*TO DO*
Below are some records. Return exactly the lines from the one containing "done |]. split;" through the one containing "destruct st as", both included, and only those.

*DATA FOR PROCESSING*
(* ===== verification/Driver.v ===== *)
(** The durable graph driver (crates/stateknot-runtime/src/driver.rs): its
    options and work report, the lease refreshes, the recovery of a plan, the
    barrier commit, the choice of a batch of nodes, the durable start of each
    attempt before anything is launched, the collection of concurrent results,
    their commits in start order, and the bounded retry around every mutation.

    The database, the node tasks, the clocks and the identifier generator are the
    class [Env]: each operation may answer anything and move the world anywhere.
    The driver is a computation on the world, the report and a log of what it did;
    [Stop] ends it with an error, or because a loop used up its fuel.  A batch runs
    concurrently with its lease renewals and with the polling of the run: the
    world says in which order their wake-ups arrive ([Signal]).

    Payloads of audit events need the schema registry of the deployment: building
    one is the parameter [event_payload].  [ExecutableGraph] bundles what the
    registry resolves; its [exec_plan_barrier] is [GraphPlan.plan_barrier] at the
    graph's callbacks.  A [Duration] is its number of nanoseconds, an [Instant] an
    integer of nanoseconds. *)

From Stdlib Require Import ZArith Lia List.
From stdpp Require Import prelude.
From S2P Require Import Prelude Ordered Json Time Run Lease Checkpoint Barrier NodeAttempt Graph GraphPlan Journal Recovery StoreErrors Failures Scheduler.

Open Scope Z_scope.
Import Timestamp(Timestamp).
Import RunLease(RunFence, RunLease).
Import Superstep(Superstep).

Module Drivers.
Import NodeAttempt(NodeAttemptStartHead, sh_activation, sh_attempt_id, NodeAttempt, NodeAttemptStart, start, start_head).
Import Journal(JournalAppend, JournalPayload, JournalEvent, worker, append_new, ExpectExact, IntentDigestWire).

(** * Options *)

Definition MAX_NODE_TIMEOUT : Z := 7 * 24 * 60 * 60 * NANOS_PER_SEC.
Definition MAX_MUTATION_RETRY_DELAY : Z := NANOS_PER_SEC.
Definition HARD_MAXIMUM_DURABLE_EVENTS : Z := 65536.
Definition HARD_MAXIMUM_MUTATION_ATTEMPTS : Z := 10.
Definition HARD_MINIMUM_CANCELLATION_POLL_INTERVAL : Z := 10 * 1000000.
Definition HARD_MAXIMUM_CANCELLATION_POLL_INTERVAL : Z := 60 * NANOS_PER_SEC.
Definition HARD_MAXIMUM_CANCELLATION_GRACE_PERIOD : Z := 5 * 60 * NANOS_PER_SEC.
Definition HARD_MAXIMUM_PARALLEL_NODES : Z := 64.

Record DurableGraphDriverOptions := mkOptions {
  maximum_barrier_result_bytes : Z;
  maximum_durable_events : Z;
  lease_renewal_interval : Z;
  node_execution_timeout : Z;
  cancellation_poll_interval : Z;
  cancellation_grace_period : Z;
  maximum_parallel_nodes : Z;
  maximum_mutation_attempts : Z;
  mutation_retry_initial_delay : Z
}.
--
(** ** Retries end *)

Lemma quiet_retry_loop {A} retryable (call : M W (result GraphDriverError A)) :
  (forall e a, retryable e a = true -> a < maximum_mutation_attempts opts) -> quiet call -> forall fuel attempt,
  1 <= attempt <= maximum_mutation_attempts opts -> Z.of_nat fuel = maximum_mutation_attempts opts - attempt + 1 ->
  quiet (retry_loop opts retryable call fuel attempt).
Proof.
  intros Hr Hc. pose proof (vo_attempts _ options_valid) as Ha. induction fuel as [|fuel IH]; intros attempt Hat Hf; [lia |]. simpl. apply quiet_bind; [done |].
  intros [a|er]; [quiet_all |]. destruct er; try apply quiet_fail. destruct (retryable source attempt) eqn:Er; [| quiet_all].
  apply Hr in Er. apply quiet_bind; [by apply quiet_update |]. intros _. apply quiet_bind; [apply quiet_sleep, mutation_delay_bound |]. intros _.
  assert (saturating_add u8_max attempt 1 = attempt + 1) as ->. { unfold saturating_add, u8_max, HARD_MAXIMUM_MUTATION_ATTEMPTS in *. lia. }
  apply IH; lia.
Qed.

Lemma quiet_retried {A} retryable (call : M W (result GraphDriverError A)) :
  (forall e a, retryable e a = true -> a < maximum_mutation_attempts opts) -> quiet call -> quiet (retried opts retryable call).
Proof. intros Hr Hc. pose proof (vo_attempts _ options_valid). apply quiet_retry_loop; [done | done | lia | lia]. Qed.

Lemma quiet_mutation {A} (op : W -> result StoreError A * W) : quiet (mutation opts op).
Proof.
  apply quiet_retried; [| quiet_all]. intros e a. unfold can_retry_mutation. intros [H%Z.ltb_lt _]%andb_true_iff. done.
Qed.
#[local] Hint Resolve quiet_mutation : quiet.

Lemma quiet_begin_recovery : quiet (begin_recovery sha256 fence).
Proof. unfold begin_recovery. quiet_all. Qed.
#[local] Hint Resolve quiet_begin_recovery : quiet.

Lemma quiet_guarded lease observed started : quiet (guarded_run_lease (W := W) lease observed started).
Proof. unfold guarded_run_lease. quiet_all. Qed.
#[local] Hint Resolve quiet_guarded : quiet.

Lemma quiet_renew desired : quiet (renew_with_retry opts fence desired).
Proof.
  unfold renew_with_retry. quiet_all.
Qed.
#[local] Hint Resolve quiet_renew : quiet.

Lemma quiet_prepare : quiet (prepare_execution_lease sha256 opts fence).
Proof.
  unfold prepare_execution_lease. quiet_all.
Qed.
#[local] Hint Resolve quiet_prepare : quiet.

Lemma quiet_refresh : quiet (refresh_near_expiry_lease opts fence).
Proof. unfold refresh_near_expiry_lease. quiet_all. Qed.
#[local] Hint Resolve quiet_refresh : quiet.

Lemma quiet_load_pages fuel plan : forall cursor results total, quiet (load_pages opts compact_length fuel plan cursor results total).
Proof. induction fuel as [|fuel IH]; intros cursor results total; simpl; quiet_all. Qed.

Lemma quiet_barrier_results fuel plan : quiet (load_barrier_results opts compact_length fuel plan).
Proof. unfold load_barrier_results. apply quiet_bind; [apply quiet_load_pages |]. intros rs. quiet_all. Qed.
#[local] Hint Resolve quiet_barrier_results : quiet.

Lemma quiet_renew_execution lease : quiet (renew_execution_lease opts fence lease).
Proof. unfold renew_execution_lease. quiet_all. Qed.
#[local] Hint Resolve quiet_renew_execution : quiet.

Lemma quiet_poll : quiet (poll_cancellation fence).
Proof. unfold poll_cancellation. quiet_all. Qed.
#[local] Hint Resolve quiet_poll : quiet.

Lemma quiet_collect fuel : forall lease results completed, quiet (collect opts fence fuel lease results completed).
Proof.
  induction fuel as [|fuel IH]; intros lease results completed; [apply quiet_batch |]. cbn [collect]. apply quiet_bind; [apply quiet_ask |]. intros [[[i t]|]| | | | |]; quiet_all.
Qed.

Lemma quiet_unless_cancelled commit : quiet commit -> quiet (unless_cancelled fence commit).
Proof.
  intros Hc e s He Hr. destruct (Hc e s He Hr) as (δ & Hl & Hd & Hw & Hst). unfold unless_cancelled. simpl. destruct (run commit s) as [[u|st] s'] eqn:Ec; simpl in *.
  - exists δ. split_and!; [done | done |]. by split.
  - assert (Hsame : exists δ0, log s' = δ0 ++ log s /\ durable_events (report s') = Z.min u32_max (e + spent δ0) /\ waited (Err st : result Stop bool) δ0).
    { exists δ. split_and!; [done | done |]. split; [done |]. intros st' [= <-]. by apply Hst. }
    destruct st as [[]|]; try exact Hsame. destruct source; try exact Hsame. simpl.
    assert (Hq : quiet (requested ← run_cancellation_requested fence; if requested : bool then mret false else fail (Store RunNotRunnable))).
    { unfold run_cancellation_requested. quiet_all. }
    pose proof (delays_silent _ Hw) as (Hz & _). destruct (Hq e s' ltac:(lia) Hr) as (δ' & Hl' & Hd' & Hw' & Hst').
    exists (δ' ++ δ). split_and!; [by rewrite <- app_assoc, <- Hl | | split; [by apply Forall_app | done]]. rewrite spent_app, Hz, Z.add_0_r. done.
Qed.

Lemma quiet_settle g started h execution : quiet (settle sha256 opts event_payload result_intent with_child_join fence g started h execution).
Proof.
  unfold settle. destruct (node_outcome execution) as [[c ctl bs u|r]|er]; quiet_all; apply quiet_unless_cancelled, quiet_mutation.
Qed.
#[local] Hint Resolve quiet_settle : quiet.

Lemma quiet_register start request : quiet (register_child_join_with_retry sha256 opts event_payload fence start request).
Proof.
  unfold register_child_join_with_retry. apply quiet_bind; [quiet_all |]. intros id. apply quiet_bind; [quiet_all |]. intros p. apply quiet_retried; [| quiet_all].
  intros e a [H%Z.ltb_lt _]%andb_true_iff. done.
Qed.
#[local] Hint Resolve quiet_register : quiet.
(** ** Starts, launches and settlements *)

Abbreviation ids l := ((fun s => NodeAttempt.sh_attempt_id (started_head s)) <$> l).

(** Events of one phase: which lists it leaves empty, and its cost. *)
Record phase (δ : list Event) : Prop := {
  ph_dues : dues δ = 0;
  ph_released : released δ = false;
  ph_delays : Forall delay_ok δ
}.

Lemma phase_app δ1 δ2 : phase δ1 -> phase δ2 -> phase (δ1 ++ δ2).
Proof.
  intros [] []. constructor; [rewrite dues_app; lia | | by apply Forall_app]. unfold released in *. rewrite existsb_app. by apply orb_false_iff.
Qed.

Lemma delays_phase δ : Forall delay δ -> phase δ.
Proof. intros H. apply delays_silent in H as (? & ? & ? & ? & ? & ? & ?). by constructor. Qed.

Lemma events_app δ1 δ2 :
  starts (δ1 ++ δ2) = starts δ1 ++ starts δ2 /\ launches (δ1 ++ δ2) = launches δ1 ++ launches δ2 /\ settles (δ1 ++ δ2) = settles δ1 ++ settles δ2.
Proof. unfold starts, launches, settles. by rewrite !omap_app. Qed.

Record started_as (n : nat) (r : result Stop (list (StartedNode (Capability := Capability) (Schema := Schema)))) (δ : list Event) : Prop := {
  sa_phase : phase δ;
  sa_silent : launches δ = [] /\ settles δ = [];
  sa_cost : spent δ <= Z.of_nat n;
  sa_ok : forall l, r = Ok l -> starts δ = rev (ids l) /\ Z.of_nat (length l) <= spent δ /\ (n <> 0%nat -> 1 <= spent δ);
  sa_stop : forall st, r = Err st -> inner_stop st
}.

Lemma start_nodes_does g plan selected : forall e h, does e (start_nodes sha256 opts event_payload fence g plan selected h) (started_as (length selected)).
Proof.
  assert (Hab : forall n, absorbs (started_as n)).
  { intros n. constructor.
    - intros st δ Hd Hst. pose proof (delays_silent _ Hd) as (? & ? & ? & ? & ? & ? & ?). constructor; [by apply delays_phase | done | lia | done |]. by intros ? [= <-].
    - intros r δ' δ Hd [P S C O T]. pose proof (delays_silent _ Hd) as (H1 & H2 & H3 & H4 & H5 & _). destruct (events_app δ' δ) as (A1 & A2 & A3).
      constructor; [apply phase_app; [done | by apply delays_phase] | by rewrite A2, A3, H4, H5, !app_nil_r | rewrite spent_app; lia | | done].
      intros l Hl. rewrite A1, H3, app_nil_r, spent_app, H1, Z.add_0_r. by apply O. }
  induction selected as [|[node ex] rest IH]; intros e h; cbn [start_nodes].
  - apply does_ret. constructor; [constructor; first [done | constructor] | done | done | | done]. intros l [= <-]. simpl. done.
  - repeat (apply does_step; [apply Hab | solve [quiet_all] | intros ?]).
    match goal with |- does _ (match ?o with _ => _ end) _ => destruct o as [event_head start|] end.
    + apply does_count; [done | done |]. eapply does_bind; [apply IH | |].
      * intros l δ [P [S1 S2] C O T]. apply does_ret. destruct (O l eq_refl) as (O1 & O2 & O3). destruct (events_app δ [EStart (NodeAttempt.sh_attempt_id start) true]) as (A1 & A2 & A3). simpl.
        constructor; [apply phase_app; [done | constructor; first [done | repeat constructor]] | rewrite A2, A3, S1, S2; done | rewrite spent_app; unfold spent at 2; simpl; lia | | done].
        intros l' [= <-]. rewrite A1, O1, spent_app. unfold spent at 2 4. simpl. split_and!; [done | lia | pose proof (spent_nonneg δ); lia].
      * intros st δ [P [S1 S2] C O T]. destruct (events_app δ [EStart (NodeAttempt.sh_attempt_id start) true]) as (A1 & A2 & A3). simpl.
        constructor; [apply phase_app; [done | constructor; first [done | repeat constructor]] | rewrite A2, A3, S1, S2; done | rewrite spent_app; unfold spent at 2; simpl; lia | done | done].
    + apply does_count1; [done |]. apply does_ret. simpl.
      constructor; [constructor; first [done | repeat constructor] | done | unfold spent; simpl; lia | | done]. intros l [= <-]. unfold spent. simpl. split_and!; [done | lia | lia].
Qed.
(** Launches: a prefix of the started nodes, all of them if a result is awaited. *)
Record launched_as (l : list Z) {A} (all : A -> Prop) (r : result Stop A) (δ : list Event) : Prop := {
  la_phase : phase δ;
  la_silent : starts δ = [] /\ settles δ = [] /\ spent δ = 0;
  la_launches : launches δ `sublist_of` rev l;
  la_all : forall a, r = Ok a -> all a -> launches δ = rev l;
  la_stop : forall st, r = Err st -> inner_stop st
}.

*RESPONSE*
    { exists δ. split_and!; [done | done |]. split; [done |]. intros st' [= <-]. by apply Hst. }
    destruct st as [[]|]; try exact Hsame. destruct source; try exact Hsame. simpl.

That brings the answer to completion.